* [WHAT TO PRODUCE]
Return exactly the span of lines in the following data that opens with the line containing "Lemma validate_candidate_ok t" and closes with the line containing "apply rbind_Ok in H as (u". Include nothing else.

* [Dataset entries]

------------------------

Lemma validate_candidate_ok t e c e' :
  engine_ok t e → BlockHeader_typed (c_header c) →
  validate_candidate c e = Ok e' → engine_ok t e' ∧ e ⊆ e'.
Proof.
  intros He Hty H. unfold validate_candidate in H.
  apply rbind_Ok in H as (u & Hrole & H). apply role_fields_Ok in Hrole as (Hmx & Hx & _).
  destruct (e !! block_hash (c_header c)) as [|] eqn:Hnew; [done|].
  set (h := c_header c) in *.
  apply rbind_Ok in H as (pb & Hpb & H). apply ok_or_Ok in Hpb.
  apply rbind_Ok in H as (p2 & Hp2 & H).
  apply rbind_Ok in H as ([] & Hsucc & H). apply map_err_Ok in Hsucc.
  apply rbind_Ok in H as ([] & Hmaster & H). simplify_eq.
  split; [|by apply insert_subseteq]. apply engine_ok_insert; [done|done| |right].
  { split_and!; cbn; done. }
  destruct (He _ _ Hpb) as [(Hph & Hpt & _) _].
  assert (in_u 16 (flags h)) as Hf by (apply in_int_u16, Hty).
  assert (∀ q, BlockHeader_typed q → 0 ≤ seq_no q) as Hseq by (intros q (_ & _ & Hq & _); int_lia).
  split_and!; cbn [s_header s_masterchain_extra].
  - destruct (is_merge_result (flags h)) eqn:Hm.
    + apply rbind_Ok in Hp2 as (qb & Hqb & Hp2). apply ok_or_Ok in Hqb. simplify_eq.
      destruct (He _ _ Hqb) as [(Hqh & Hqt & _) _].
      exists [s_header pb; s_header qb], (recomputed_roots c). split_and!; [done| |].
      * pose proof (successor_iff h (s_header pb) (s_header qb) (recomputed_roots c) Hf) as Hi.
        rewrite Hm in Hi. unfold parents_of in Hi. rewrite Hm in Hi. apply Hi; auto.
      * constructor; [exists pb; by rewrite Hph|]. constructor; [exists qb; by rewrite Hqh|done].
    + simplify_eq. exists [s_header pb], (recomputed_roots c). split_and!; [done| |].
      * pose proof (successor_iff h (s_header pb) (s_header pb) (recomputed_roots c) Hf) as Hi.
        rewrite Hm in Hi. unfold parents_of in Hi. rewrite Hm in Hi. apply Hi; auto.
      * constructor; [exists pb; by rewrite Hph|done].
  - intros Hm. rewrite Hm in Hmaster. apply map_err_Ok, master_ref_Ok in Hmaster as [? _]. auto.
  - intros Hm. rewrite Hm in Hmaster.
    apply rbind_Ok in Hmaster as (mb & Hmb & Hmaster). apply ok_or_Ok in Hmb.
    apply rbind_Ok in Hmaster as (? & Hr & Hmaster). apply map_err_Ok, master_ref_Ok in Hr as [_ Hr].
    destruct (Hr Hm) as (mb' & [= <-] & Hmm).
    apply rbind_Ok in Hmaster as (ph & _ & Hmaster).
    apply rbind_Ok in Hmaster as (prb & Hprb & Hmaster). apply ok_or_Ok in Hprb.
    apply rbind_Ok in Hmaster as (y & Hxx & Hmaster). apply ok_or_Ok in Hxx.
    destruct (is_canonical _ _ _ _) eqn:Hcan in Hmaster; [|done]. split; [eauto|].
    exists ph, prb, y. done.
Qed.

------------------------

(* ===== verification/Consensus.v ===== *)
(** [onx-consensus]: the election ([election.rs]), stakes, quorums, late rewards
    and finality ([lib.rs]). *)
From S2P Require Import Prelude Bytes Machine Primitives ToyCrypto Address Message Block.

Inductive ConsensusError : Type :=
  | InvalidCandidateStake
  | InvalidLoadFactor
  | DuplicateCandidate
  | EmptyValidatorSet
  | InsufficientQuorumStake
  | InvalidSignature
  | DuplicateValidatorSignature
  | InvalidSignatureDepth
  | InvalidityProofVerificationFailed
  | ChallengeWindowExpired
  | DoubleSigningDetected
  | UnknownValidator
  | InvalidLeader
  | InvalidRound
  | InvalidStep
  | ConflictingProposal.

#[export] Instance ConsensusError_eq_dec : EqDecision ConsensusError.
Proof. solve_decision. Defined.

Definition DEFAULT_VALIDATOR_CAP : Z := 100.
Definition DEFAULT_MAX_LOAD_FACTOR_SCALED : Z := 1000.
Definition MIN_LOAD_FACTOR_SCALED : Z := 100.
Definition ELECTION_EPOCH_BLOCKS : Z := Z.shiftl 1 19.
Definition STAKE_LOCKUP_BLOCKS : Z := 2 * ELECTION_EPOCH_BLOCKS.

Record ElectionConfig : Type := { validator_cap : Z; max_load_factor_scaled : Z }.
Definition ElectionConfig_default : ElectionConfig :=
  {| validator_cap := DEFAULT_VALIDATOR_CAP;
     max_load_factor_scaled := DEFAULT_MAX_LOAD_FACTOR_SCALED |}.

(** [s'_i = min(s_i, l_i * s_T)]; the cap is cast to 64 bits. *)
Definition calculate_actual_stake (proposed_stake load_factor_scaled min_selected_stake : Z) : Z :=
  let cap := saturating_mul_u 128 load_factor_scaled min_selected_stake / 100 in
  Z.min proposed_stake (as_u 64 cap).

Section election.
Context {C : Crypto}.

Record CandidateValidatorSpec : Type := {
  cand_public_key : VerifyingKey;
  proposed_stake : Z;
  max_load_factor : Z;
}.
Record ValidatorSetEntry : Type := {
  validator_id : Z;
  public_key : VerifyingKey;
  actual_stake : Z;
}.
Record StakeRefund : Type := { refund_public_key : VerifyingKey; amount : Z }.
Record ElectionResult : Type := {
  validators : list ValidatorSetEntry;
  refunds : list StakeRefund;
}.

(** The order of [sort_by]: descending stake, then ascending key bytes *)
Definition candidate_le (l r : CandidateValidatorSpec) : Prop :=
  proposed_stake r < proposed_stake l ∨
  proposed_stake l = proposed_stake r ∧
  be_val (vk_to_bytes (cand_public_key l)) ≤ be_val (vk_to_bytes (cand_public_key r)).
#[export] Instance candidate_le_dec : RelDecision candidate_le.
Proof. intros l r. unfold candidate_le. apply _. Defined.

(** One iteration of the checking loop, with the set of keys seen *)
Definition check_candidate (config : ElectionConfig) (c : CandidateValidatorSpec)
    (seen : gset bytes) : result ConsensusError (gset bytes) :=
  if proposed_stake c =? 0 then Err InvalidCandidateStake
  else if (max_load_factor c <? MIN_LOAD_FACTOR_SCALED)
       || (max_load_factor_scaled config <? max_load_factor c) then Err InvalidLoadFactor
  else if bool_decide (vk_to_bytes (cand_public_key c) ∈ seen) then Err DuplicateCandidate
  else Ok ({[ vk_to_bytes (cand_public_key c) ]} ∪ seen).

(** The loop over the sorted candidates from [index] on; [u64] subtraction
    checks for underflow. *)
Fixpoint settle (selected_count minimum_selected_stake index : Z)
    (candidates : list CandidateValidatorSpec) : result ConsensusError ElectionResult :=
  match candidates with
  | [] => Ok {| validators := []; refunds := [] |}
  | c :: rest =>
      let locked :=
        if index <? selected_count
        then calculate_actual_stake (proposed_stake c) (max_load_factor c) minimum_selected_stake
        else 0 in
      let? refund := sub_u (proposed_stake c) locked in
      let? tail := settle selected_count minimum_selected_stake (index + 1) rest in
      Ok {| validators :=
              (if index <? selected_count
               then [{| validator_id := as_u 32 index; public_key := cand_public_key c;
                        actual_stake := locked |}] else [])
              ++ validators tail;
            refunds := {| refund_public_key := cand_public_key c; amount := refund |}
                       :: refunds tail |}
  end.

------------------------

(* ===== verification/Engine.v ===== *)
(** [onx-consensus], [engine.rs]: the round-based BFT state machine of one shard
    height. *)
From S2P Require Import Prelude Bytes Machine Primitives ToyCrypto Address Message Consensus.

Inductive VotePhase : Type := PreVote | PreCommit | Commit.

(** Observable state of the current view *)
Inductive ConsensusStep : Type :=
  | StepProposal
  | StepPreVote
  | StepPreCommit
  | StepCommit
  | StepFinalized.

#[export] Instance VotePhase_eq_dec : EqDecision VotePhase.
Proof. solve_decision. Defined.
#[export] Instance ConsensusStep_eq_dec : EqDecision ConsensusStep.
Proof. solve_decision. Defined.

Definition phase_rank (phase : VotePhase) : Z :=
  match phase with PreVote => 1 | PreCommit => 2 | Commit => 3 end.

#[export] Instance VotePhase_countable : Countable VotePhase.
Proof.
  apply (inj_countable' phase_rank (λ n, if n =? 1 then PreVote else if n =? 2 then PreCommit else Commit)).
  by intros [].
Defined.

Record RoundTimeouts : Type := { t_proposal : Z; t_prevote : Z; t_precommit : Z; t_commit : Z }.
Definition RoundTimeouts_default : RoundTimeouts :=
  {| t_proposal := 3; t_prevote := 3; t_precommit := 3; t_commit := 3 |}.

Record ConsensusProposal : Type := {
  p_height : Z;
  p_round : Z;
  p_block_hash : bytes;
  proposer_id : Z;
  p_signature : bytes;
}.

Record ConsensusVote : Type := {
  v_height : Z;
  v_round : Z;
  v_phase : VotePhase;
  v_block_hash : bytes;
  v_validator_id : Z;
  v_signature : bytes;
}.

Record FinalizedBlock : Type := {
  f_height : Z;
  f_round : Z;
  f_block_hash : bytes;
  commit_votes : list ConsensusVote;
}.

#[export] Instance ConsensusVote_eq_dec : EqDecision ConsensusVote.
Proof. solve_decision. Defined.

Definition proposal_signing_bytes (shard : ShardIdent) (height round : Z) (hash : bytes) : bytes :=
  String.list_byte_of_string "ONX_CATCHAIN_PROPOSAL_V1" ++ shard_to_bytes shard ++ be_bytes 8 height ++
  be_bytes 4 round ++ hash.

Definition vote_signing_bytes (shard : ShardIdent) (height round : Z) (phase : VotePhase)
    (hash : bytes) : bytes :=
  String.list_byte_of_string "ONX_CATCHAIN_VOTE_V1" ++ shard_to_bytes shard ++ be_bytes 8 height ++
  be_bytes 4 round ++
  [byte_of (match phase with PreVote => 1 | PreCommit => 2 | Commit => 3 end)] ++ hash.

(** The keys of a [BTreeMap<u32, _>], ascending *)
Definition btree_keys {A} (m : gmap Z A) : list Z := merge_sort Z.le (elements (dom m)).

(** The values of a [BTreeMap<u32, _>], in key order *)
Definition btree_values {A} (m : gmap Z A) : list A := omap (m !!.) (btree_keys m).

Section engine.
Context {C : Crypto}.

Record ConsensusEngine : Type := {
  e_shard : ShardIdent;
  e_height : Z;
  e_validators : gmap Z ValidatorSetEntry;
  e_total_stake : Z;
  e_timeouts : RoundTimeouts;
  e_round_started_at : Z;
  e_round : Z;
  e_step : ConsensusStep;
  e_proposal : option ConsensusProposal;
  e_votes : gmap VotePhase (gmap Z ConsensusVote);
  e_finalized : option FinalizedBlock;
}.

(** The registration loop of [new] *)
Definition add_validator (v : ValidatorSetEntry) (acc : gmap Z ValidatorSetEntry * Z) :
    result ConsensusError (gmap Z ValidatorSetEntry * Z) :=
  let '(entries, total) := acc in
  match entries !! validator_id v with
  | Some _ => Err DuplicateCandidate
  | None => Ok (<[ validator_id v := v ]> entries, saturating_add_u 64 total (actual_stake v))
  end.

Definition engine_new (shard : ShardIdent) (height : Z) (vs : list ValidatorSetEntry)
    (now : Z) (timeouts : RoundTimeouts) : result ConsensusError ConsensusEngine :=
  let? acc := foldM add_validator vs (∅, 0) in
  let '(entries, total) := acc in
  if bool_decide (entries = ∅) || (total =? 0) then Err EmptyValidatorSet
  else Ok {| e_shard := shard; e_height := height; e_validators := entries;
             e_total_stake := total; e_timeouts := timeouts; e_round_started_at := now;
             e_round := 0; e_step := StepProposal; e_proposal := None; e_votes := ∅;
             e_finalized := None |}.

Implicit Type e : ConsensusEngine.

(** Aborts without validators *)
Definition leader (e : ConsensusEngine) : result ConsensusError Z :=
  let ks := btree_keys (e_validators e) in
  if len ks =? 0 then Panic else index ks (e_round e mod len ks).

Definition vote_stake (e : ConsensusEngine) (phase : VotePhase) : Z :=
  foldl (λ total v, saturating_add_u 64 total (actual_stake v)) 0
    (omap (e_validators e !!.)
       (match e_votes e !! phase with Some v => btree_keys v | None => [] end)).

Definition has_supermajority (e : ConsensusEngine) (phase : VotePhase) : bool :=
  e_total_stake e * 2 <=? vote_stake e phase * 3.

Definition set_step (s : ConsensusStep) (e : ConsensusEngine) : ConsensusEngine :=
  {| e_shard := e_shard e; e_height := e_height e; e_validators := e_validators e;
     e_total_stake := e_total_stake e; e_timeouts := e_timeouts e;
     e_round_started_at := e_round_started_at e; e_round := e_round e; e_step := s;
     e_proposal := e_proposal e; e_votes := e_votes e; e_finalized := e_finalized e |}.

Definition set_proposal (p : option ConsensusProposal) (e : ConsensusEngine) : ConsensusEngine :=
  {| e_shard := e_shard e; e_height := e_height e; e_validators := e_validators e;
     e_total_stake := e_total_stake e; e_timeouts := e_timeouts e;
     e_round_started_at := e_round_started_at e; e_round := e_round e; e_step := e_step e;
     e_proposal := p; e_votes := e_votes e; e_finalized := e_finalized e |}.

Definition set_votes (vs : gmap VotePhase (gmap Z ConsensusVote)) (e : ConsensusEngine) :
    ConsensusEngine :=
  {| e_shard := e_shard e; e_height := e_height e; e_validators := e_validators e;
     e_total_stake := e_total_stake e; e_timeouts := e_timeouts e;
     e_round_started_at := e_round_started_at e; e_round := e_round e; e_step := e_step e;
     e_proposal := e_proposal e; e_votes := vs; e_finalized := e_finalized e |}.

------------------------

* [WRITTEN REPLY]
Lemma validate_candidate_ok t e c e' :
  engine_ok t e → BlockHeader_typed (c_header c) →
  validate_candidate c e = Ok e' → engine_ok t e' ∧ e ⊆ e'.
Proof.
  intros He Hty H. unfold validate_candidate in H.
  apply rbind_Ok in H as (u & Hrole & H). apply role_fields_Ok in Hrole as (Hmx & Hx & _).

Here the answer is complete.